Cette présomption est toutefois réfutable, le directeur pouvant prouver que le non-paiement n'est pas dû à une erreur de sa part. Par exemple, le directeur peut prouver que le non-paiement est la conséquence de la défaillance d'un client important, qui a entraîné un problème de liquidités. Il est également important de noter que les autorités fiscales peuvent non seulement invoquer ce motif de responsabilité dans le cadre d'une faillite, mais également en dehors du contexte de la faillite.

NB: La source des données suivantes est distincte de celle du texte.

(* ===== verification/Scrape.v ===== *)
(** * Scraping pools (status.go, metrics.go)

    Reading a status page, what is made of its process list and of the effective
    configuration, one pool's scrape, and ([ScrapeSystem]) the concurrent round
    over all of them. *)

From S2P Require Import Prelude GoStrings GoPath Config Host Samples Trust Run ConfigCache Discover.
From S2P Require Import Data Rss Target Info Opcache.
Open Scope go_scope.

(** ** Reading a status page (status.go) *)

Inductive identity_error :=
  | NoPoolName (path : string)
  | WrongPool (path reported asked : string).

Inductive scrape_error :=
  | BadSocket (e : address_error)
  | DialFailed (e : fcgi_error)
  | GetFailed (e : fcgi_error)
  | NotJSON (e : fcgi_error)
  | MissingFields
  | NotItsStatus (e : identity_error).

Definition checkIsStatusFor `{CaseFolding} (reported asked path : string) : result identity_error unit :=
  if String.eqb reported "" then Err (NoPoolName path)
  else if negb (String.eqb asked "") && negb (EqualFold reported asked)
       then Err (WrongPool path reported asked)
       else Ok tt.

Definition status_env (path : string) : gmap string string :=
  <["SCRIPT_FILENAME" := path]> (<["SCRIPT_NAME" := path]>
    (<["SERVER_SOFTWARE" := "cboxdk/phpfpm"]> (<["SERVER_PROTOCOL" := "HTTP/1.1"]>
      (<["REMOTE_ADDR" := "127.0.0.1"]> (<["QUERY_STRING" := "json&full"]> ∅))))).

(** What a decoded page is worth. *)
Definition accept_status `{CaseFolding} (asked address path : string) (p : status_payload) :
    result scrape_error Pool :=
  match sp_Active p, sp_Idle p, sp_Total p, sp_Queue p, sp_Workers p with
  | Some active, Some idle, Some total, Some queue, Some workers =>
      let pool := set_required active idle total queue workers (sp_Pool p) in
      match checkIsStatusFor (Name pool) asked path with
      | Err e => Err (NotItsStatus e)
      | Ok _ => Ok (set_address address path pool)
      end
  | _, _, _, _, _ => Err MissingFields
  end.

Section ReadStatus.
Context `{Host} `{FastCGI} `{CaseFolding}.

Definition readStatus (target : Target) (l : logger) : M (result scrape_error Pool) :=
  match ParseAddress (statusAddress target) (t_StatusPath target) with
  | Err e => ret (Err (BadSocket e))
  | Ok (scheme, address, path) =>
      let! _ := log l LevelDebug "Dialing FastCGI" in
      let! d := DialContext scheme address in
      match d with
      | Err e => ret (Err (DialFailed e))
      | Ok _ =>
          let! _ := log l LevelDebug "Sending FCGI request" in
          let! resp := client_Get scheme address (status_env path) in
          match resp with
          | Err e => ret (Err (GetFailed e))
          | Ok resp =>
              match fcgx_ReadJSON resp with
              | Err e => ret (Err (NotJSON e))
              | Ok payload => ret (accept_status (t_Name target) address path payload)
              end
          end
      end
  end.

Definition ReadStatus (target : Target) : M (result scrape_error Pool) :=
  readStatus target (logOrDiscard None).
End ReadStatus.

(** ** Counting processes (metrics.go: recountProcesses) *)

Definition strip_query (p : PoolProcess) : PoolProcess :=
  match IndexByte (RequestURI p) "?"%char with
  | Some q => set_uri (str_take q (RequestURI p)) p
  | None => p
  end.

Definition is_active (p : PoolProcess) : bool :=
  existsb (String.eqb (ToLower (State p)))
    ["running"; "reading headers"; "info"; "finishing"; "ending"].

Definition is_idle (p : PoolProcess) : bool := String.eqb (ToLower (State p)) "idle".

(** Not the library's own traffic. *)
Definition is_foreign (statusPath : string) (p : PoolProcess) : bool :=
  negb (HasPrefix (RequestURI p) statusPath) &&
  negb (HasPrefix (RequestURI p) ("/" +:+ opcacheScriptPrefix)).

Record tally := mkTally {
  activeCount : Z; idleCount : Z; totalCPU : float64; totalMem : float64; count : Z
}.

(** The body of the loop over the processes. *)
Definition tally_process (statusPath : string) (t : tally) (p : PoolProcess) : tally :=
  let t :=
    if is_active p
    then mkTally (activeCount t + 1) (idleCount t) (totalCPU t) (totalMem t) (count t)
    else if is_idle p
    then mkTally (activeCount t) (idleCount t + 1) (totalCPU t) (totalMem t) (count t)
    else t in
  if is_foreign statusPath p
  then mkTally (activeCount t) (idleCount t) (f64_add (totalCPU t) (LastRequestCPU p))
         (f64_add (totalMem t) (LastRequestMemory p)) (count t + 1)
  else t.

Definition recountProcesses (statusPath : string) (pool : Pool) : Pool :=
  let ps := map strip_query (Processes pool) in
  let t := fold_left (tally_process statusPath) ps (mkTally 0 0 f64_zero f64_zero 0) in
  let pool := set_counts (idleCount t) (activeCount t) (Z.of_nat (length ps)) (set_processes ps pool) in
  if (0 <? count t)%Z
  then set_averages (Some (f64_div (totalCPU t) (f64_of_Z (count t))))
         (Some (f64_div (totalMem t) (f64_of_Z (count t)))) pool
  else pool.

(** ** The configuration that leaves the process (metrics.go: exportableConfig) *)

Definition exportedConfigKeys : list string :=
  ["pm.max_children"; "pm.max_requests"; "pm.max_spare_servers"; "pm.max_spawn_rate";
   "pm.min_spare_servers"; "pm.process_idle_timeout"; "pm.start_servers"; "request_slowlog_timeout";
   "request_terminate_timeout"; "rlimit_core"; "rlimit_files"].

Definition exported (key : string) : bool :=
  existsb (String.eqb (ToLower (TrimSpace key))) exportedConfigKeys.

Definition export_setting (out : gmap string string) (kv : string * string) : gmap string string :=
  if exported kv.1 then <[kv.1 := kv.2]> out else out.

Section Scrape.
Context `{Host} `{CaseFolding}.

Definition exportableConfig (values : gmap string string) : M (gmap string string) :=
  let! kvs := range values in ret (fold_left export_setting kvs ∅).

(** [found] sections match [name] up to case, [match] being the last of them. *)
Definition match_step (name : string) (acc : option (gmap string string) * Z)
    (section : string * gmap string string) : option (gmap string string) * Z :=
  if EqualFold section.1 name then (Some section.2, (acc.2 + 1)%Z) else acc.

(** The section of the configuration that is this pool's. *)
Definition pool_section (pools : gmap string (gmap string string)) (name : string) :
    M (option (gmap string string)) :=
  match pools !! name with
  | Some values => ret (Some values)
  | None =>
      let! sections := range pools in
      let '(matched, found) := fold_left (match_step name) sections (None, 0%Z) in
      ret (if (found =? 1)%Z then matched else None)
  end.

(** ** One pool *)

Record Result := mkResult { Timestamp : Z; Pools_ : gmap string Pool; Global_ : gmap string string }.

Record PoolOutcome := mkOutcome {
  o_Name : string; o_Socket : string; o_Result : option Result; o_Err : option scrape_error
}.

(** The package state a scrape goes through, next to the parse cache. *)
Record pkg_state := mkPkg { php_cache : info_cache; script : script_state }.

(** What a scrape learns from the effective configuration. *)
Definition read_config (ctx : context) (target : Target) (pool : Pool) :
    M (Pool * gmap string string) :=
  let! conf := ParseConfigContext ctx (t_Binary target) (t_ConfigPath target) in
  match conf with
  | Err _ => ret (pool, ∅)
  | Ok conf =>
      let! section := pool_section (Config.Pools conf) (Name pool) in
      let! pool :=
        match section with
        | Some values => let! c := exportableConfig values in ret (set_config (Some c) pool)
        | None => ret pool
        end in
      let! global := exportableConfig (Global conf) in
      ret (pool, global)
  end.
(** * aip: automatic investment plan -- a shallow embedding of the Go sources

    The development follows the packages of the repository:
    - [Float64], [Strconv], [Strings], [URL], [SHA256], [HMAC], [Base64]
      model the parts of the Go standard library the program calls
      (IEEE 754 binary64 arithmetic, [strconv.FormatFloat], [url.QueryEscape],
      [crypto/hmac], ...);
    - [Errors] models [github.com/pkg/errors] values;
    - [Period] embeds [plan/period.go];
    - [Huobi] embeds [huobi/huobi.go];
    - [DB] embeds the [db] package;
    - [Plan] embeds [plan/plan.go].

    Definitions come first, the theorems about them follow. *)

From Stdlib Require Import ZArith String Ascii List Bool Lia.
From Stdlib Require Import Floats.SpecFloat.
From stdpp Require Import base option list strings pretty gmap sorting.
From Equations Require Import Equations.

Open Scope Z_scope.

(** ** IEEE 754 binary64, the Go type [float64] *)

Module Float64.

Definition prec : Z := 53.
Definition emax : Z := 1024.

(** A [float64] is a [spec_float]: signed zeros, infinities, one NaN,
    and finite numbers [(-1)^s * m * 2^e]. *)
Definition float64 : Type := spec_float.

Definition add : float64 -> float64 -> float64 := SFadd prec emax.
Definition sub : float64 -> float64 -> float64 := SFsub prec emax.
Definition mul : float64 -> float64 -> float64 := SFmul prec emax.
Definition div : float64 -> float64 -> float64 := SFdiv prec emax.
Definition neg : float64 -> float64 := SFopp.

(** Go's [==], [<] and [<=] on [float64]: false as soon as a NaN is involved. *)
Definition eqb : float64 -> float64 -> bool := SFeqb.
Definition ltb : float64 -> float64 -> bool := SFltb.
Definition leb : float64 -> float64 -> bool := SFleb.

Definition IsNaN (x : float64) : bool :=
  match x with S754_nan => true | _ => false end.

Definition IsInf (x : float64) : bool :=
  match x with S754_infinity _ => true | _ => false end.

(** Neither an infinity nor a NaN. *)
Definition is_finite (x : float64) : bool :=
  match x with
  | S754_zero _ | S754_finite _ _ _ => true
  | S754_infinity _ | S754_nan => false
  end.

Definition is_zero (x : float64) : bool :=
  match x with S754_zero _ => true | _ => false end.

Definition pos_zero : float64 := S754_zero false.
Definition pos_inf : float64 := S754_infinity false.

(** The float64 nearest to the integer [n] (ties to even). *)
Definition of_Z (n : Z) : float64 := binary_normalize prec emax n 0 false.

(** The float64 nearest to the rational [n / d] (ties to even): what the
    Go compiler computes for a decimal constant and what [ParseFloat]
    returns for a decimal string. *)
Definition of_ratio (n : Z) (d : positive) : float64 :=
  let round (s : bool) (p : positive) :=
    let '(mz, ez, lz) := SFdiv_core_binary prec emax (Zpos p) 0 (Zpos d) 0 in
    binary_round_aux prec emax s mz ez lz in
  match n with
  | Z0 => S754_zero false
  | Zpos p => round false p
  | Zneg p => round true p
  end.

(** The decimal constant [n * 10^(-digits)], e.g. [1.2 = decimal 12 1]. *)
Definition decimal (n : Z) (digits : nat) : float64 :=
  of_ratio n (Z.to_pos (10 ^ Z.of_nat digits)).

(** [math.Floor]: the greatest integer value less than or equal to [x];
    [Floor(±0) = ±0], [Floor(±Inf) = ±Inf], [Floor(NaN) = NaN]. *)
Definition Floor (x : float64) : float64 :=
  match x with
  | S754_finite s m e =>
      if 0 <=? e then x
      else binary_normalize prec emax
             (Z.shiftr (cond_Zopp s (Zpos m)) (- e)) 0 s
  | _ => x
  end.

(** The tables of [math.Pow10]: [pow10tab[i] = 1e<i>],
    [pow10postab32[i] = 1e<32i>] and [pow10negtab32[i] = 1e-<32i>],
    each the float64 nearest to the power. *)
Definition pow10tab (i : Z) : float64 := of_Z (10 ^ i).
Definition pow10postab32 (i : Z) : float64 := of_Z (10 ^ (32 * i)).
Definition pow10negtab32 (i : Z) : float64 :=
  of_ratio 1 (Z.to_pos (10 ^ (32 * i))).

(** [math.Pow10(n)]: [10**n], 0 below [1e-323] and [+Inf] above [1e308]. *)
Definition Pow10 (n : Z) : float64 :=
  if (0 <=? n) && (n <=? 308) then
    mul (pow10postab32 (n / 32)) (pow10tab (n mod 32))
  else if (-323 <=? n) && (n <=? 0) then
    div (pow10negtab32 ((- n) / 32)) (pow10tab ((- n) mod 32))
  else if 0 <? n then pos_inf
  else pos_zero.

End Float64.

(** ** [strconv]: number formatting *)

Module Strconv.
Import Float64.

(** [strconv.FormatUint(n, 10)]. *)
Definition FormatUint (n : Z) : string := pretty (Z.to_N n).

(** Comparison of [a * 2^ea] with [b * 10^kb], both sides scaled to integers. *)
Definition cmp_2_10 (a ea b kb : Z) : comparison :=
  Z.compare (a * 2 ^ Z.max ea 0 * 10 ^ Z.max (- kb) 0)
            (b * 10 ^ Z.max kb 0 * 2 ^ Z.max (- ea) 0).

(** [floor (a * 2^ea / 10^k)]. *)
Definition quot_2_10 (a ea k : Z) : Z :=
  (a * 2 ^ Z.max ea 0 * 10 ^ Z.max (- k) 0)
    / (2 ^ Z.max (- ea) 0 * 10 ^ Z.max k 0).

(** The position of the decimal point of [a * 2^ea > 0]: the least [d]
    with [a * 2^ea < 10^d], found upwards from an estimate of
    [log10] that is below it. *)
Fixpoint point_from (fuel : nat) (a ea d : Z) : Z :=
  match fuel with
  | O => d
  | S fuel' =>
      match cmp_2_10 a ea 1 d with
      | Lt => d
      | _ => point_from fuel' a ea (d + 1)
      end
  end.

Definition decimal_point (a ea : Z) : Z :=
  point_from 8 a ea ((Z.log2 a + ea) * 30103 / 100000 - 1).

(** The shortest decimal that reads back as the positive float [m * 2^e]
    ([roundShortest] of the Go library): with [n] significant digits,
    truncate or round up while staying between the midpoints to the
    neighbouring floats, which are included when [m] is even; the
    nearer one when both are possible, the even one on a tie.
    The float, its lower and its upper midpoint are [4m], [lower4] and
    [upper4] times [2^(e-2)]; the result is [c * 10^k]. *)
Section Shortest.
Variables (m : positive) (e : Z).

Si l'entreprise a des dettes envers l'Office national de sécurité sociale au moment de la faillite, le régime de responsabilité prévu par le législateur est plus étendu (article XX.226 du RME). Alors que la présomption d'assujettissement à la retenue à la source et à la TVA est réfutable, en cas d'arriérés de paiement des impôts, il n'y a pas de présomption d'assujettissement. cotisations sociales responsabilité objective si certaines conditions sont remplies. Cela signifie que les administrateurs en question sont responsables sans que l'ONSS doive prouver qu'ils ont commis une erreur.

Concrètement, l'administrateur d'une société en faillite est responsable si, outre la faillite en question, il est également impliqué dans au moins deux faillites ou liquidations dans lesquelles des cotisations de sécurité sociale sont restées impayées dans les cinq années précédant la faillite.

En conséquence, le dirigeant sera condamné à payer tout ou partie des cotisations de sécurité sociale dues au moment de l'ordonnance de faillite, ainsi que des intérêts. Le juge est libre de décider de condamner ou non le directeur à payer l'intégralité des cotisations dues. De cette manière, le juge peut, par exemple, tenir compte de la bonne foi des administrateurs.

Compte tenu des conséquences financières potentielles et personnelles de ces motifs de responsabilité, il est très important qu'en cas de problèmes financiers au sein de l'entreprise ou dans le cadre d'une faillite imminente, les administrateurs accordent une attention suffisante aux dettes sociales et fiscales à payer.

La responsabilité des administrateurs en raison d'une négligence grave évidente et d'un commerce illicite sera traitée dans un blog ultérieur (partie 3).